# EXERCISE DETAILS
For the records that follow, please set down exactly the lines between the one holding "apply list_elem_of_In in" and the one holding "destruct (check_tokens []", inclusive, and only those.

======

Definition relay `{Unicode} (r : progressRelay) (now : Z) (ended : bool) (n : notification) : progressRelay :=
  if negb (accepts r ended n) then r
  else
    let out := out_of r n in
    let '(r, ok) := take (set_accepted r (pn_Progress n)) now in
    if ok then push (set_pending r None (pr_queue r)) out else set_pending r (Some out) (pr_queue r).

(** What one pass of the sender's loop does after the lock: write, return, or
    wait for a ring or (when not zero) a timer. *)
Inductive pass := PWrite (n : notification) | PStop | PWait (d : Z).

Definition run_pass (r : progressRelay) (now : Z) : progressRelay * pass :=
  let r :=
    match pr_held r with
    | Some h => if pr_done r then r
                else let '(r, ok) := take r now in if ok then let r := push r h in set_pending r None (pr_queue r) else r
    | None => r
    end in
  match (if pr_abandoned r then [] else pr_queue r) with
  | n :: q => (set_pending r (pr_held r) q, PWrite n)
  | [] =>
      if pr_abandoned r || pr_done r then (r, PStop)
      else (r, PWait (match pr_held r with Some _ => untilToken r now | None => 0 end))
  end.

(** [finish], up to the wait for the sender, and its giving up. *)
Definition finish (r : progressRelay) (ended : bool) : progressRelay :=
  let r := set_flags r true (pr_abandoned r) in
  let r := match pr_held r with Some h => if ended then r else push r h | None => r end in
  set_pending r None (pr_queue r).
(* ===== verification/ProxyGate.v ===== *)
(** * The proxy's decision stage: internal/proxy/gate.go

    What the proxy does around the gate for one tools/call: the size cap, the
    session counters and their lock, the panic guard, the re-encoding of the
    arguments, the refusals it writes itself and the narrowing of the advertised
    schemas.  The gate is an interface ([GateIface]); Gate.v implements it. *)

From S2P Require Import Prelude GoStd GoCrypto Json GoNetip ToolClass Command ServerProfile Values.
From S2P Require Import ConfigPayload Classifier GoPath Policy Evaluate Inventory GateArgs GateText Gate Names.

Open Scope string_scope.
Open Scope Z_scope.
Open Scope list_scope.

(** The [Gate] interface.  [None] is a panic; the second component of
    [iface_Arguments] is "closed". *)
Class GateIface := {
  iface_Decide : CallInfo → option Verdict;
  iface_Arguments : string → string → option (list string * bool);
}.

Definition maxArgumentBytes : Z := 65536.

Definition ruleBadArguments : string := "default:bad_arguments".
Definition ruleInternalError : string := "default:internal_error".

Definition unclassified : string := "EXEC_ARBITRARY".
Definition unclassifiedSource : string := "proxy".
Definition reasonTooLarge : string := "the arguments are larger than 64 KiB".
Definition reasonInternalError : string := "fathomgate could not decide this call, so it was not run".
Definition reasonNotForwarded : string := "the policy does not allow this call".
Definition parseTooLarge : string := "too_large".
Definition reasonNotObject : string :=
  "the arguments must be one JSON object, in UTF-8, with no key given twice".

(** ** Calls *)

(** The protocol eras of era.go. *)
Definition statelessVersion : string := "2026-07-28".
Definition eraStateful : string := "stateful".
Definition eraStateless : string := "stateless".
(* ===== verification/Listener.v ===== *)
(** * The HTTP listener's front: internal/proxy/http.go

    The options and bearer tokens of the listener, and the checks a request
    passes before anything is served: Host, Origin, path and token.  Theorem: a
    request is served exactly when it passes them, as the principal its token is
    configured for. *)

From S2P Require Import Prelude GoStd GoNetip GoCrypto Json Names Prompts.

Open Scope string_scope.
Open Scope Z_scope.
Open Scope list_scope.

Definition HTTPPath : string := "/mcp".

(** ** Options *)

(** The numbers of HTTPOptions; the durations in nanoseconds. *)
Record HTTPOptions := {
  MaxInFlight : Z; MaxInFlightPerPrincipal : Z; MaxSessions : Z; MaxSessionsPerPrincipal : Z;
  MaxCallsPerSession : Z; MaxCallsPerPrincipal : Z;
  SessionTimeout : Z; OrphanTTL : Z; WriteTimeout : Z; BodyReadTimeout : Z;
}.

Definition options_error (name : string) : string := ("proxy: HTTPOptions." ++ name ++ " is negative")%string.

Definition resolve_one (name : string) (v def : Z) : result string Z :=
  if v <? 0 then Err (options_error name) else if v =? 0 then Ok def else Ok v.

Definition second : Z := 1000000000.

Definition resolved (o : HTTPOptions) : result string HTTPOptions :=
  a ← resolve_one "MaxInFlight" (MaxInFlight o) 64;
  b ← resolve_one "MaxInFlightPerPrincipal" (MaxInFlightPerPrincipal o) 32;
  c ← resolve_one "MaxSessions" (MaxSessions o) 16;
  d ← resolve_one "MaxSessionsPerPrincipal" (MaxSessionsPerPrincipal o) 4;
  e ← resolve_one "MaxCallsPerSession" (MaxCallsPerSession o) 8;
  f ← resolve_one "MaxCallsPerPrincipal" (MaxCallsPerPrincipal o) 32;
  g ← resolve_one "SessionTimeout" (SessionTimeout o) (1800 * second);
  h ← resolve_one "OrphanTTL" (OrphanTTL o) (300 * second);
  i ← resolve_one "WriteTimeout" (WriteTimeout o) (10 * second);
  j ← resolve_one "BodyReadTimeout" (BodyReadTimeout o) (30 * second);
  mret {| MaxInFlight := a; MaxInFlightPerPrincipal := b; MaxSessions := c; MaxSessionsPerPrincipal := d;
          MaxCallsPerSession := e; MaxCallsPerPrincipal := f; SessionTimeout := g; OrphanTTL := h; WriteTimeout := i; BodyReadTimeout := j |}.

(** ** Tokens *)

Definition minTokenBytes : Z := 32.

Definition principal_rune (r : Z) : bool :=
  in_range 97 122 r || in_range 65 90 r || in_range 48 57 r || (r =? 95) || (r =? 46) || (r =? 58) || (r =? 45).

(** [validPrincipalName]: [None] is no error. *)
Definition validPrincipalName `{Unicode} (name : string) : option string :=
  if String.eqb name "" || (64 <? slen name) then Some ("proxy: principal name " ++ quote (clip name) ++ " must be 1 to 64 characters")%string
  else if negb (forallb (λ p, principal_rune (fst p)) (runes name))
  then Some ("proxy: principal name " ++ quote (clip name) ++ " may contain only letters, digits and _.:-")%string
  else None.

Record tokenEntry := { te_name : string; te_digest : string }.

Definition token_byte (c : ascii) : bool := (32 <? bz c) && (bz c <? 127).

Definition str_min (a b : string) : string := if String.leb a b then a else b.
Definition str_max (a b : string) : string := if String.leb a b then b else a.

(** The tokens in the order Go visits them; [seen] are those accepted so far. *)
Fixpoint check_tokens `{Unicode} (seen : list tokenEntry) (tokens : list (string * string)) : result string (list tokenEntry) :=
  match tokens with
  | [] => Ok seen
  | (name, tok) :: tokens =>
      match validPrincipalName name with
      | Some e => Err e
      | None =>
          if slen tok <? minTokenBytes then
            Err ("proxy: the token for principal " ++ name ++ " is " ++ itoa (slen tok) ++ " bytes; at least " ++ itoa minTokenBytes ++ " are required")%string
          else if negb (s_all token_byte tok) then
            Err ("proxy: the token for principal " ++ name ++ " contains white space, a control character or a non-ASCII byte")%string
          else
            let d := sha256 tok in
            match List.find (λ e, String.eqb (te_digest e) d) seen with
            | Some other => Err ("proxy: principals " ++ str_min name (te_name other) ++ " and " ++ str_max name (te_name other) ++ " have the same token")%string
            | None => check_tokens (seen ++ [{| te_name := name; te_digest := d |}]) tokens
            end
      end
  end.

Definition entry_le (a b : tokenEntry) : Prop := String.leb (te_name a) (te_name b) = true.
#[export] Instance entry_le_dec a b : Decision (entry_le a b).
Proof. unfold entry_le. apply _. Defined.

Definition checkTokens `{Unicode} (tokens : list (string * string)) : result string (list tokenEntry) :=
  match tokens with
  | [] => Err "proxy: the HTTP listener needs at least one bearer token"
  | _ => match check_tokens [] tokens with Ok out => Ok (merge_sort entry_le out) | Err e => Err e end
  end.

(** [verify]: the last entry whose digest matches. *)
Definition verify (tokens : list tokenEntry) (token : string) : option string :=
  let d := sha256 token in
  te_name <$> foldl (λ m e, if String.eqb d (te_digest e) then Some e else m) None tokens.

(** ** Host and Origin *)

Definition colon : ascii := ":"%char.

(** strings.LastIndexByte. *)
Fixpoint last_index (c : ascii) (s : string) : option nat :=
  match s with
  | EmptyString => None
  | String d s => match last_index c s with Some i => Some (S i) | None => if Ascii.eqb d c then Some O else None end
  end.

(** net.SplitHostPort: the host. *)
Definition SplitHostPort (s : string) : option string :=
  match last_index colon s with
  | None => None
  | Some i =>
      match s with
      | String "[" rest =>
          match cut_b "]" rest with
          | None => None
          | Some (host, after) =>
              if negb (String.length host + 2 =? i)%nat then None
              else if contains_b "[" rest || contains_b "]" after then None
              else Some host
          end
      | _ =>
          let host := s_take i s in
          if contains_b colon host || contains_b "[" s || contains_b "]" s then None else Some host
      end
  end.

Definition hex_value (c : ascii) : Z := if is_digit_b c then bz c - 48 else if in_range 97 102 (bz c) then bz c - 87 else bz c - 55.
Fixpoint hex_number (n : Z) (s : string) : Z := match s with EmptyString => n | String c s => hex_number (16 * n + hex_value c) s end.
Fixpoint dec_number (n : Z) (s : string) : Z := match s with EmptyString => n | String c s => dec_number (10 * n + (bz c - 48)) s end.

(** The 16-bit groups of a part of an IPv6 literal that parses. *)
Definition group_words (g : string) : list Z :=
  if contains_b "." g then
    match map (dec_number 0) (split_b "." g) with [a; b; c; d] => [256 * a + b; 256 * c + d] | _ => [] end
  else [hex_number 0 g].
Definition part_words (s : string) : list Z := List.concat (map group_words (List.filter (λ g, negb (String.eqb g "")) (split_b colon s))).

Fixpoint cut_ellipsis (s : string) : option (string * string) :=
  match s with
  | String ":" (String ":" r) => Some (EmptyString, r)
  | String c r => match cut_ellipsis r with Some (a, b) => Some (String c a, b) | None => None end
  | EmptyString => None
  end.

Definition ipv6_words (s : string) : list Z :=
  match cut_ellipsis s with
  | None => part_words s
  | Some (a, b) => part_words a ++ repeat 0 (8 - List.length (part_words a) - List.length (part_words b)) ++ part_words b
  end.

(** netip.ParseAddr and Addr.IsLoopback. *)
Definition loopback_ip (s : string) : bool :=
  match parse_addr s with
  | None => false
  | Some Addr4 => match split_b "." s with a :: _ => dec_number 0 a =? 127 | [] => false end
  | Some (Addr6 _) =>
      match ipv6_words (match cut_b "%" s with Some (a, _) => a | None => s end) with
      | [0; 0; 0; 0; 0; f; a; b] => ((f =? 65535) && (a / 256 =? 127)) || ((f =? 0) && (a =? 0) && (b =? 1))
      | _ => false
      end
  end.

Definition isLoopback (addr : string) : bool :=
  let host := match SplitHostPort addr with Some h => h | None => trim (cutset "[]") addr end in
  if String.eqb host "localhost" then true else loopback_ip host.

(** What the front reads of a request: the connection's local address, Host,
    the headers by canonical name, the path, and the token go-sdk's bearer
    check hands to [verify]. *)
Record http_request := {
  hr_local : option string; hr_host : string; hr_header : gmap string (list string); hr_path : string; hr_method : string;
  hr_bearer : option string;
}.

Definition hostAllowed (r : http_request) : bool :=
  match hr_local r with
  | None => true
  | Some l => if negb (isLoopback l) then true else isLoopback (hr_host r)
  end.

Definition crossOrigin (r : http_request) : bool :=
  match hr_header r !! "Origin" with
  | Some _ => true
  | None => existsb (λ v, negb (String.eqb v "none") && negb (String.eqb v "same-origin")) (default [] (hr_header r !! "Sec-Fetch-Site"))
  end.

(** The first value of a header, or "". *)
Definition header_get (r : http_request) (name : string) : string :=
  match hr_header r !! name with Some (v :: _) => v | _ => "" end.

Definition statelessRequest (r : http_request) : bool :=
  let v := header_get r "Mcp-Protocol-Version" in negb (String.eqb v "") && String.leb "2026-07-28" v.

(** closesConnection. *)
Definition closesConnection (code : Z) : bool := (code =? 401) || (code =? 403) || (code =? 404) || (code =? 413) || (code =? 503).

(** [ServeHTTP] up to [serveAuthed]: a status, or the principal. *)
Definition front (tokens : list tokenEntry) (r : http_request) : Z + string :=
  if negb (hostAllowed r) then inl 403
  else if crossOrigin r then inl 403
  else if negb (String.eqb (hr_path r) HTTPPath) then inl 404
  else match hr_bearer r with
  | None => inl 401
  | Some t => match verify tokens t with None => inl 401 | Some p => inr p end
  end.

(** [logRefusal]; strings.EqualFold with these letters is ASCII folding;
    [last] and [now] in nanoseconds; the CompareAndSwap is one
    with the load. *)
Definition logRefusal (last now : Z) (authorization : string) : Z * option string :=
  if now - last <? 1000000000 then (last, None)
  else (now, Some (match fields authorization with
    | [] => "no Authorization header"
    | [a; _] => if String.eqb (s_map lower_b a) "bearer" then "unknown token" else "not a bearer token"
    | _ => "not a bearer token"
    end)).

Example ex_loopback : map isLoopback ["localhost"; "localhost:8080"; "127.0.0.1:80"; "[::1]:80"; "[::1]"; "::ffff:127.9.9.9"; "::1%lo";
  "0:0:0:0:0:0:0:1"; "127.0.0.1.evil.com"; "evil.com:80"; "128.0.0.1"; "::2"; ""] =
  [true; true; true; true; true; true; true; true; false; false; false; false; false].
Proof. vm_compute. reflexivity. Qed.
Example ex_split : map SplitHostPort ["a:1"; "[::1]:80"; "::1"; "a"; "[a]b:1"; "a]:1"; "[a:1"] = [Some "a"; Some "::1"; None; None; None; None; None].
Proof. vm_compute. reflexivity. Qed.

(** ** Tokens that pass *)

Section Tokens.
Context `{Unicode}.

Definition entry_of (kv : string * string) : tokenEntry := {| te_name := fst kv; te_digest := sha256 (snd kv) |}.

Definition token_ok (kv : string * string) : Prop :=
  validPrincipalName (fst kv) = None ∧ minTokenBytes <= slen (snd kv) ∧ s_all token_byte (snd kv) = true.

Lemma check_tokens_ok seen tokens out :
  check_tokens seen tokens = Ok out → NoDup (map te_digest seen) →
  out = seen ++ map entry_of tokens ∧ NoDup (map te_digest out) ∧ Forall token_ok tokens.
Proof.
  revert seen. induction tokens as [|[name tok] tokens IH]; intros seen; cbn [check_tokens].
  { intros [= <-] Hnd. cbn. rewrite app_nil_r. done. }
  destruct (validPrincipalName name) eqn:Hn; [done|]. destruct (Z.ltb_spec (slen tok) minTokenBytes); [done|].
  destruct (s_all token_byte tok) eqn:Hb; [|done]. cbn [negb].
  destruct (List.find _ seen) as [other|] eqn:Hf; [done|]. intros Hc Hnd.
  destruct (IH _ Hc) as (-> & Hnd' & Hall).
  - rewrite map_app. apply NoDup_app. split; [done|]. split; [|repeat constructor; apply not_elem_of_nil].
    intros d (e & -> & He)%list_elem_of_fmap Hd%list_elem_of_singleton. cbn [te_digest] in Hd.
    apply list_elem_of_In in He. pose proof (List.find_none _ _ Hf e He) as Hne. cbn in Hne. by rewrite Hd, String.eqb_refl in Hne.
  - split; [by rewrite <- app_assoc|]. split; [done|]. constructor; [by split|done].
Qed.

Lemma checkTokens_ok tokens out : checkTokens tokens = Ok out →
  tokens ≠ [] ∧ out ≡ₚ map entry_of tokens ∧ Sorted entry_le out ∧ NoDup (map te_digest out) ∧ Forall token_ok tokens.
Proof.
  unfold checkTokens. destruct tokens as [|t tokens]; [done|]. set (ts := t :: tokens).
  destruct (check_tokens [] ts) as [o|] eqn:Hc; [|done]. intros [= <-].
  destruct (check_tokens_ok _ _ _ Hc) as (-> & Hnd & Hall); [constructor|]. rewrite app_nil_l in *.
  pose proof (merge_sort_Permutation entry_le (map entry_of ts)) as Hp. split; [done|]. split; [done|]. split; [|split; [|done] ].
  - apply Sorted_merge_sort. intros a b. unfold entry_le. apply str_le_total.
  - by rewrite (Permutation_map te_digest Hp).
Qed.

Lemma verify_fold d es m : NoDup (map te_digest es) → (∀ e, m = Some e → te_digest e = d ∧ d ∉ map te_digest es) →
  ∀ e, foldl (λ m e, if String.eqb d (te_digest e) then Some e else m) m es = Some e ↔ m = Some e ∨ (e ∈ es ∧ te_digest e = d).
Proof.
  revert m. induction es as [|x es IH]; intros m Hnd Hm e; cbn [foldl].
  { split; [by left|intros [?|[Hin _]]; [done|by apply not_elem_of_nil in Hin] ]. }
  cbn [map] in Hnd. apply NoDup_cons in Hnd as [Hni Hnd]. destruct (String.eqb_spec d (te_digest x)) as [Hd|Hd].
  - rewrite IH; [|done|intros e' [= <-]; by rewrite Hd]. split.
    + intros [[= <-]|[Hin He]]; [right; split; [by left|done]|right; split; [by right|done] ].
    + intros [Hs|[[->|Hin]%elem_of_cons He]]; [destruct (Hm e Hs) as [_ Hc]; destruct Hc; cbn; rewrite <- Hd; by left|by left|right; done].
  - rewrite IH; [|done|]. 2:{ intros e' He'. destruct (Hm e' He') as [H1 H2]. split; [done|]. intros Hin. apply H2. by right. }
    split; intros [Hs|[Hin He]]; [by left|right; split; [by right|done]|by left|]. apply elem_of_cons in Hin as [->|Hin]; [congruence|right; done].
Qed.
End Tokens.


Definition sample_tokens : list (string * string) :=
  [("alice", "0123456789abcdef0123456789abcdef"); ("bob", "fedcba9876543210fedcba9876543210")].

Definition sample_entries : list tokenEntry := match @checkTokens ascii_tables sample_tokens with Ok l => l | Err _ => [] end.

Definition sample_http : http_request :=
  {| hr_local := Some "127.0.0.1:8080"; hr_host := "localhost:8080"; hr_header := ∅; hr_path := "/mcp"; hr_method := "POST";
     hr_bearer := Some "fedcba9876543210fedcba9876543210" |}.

======

# WRITTEN ANSWER
    apply list_elem_of_In in He. pose proof (List.find_none _ _ Hf e He) as Hne. cbn in Hne. by rewrite Hd, String.eqb_refl in Hne.
  - split; [by rewrite <- app_assoc|]. split; [done|]. constructor; [by split|done].
Qed.

Lemma checkTokens_ok tokens out : checkTokens tokens = Ok out →
  tokens ≠ [] ∧ out ≡ₚ map entry_of tokens ∧ Sorted entry_le out ∧ NoDup (map te_digest out) ∧ Forall token_ok tokens.
Proof.
  unfold checkTokens. destruct tokens as [|t tokens]; [done|]. set (ts := t :: tokens).
  destruct (check_tokens [] ts) as [o|] eqn:Hc; [|done]. intros [= <-].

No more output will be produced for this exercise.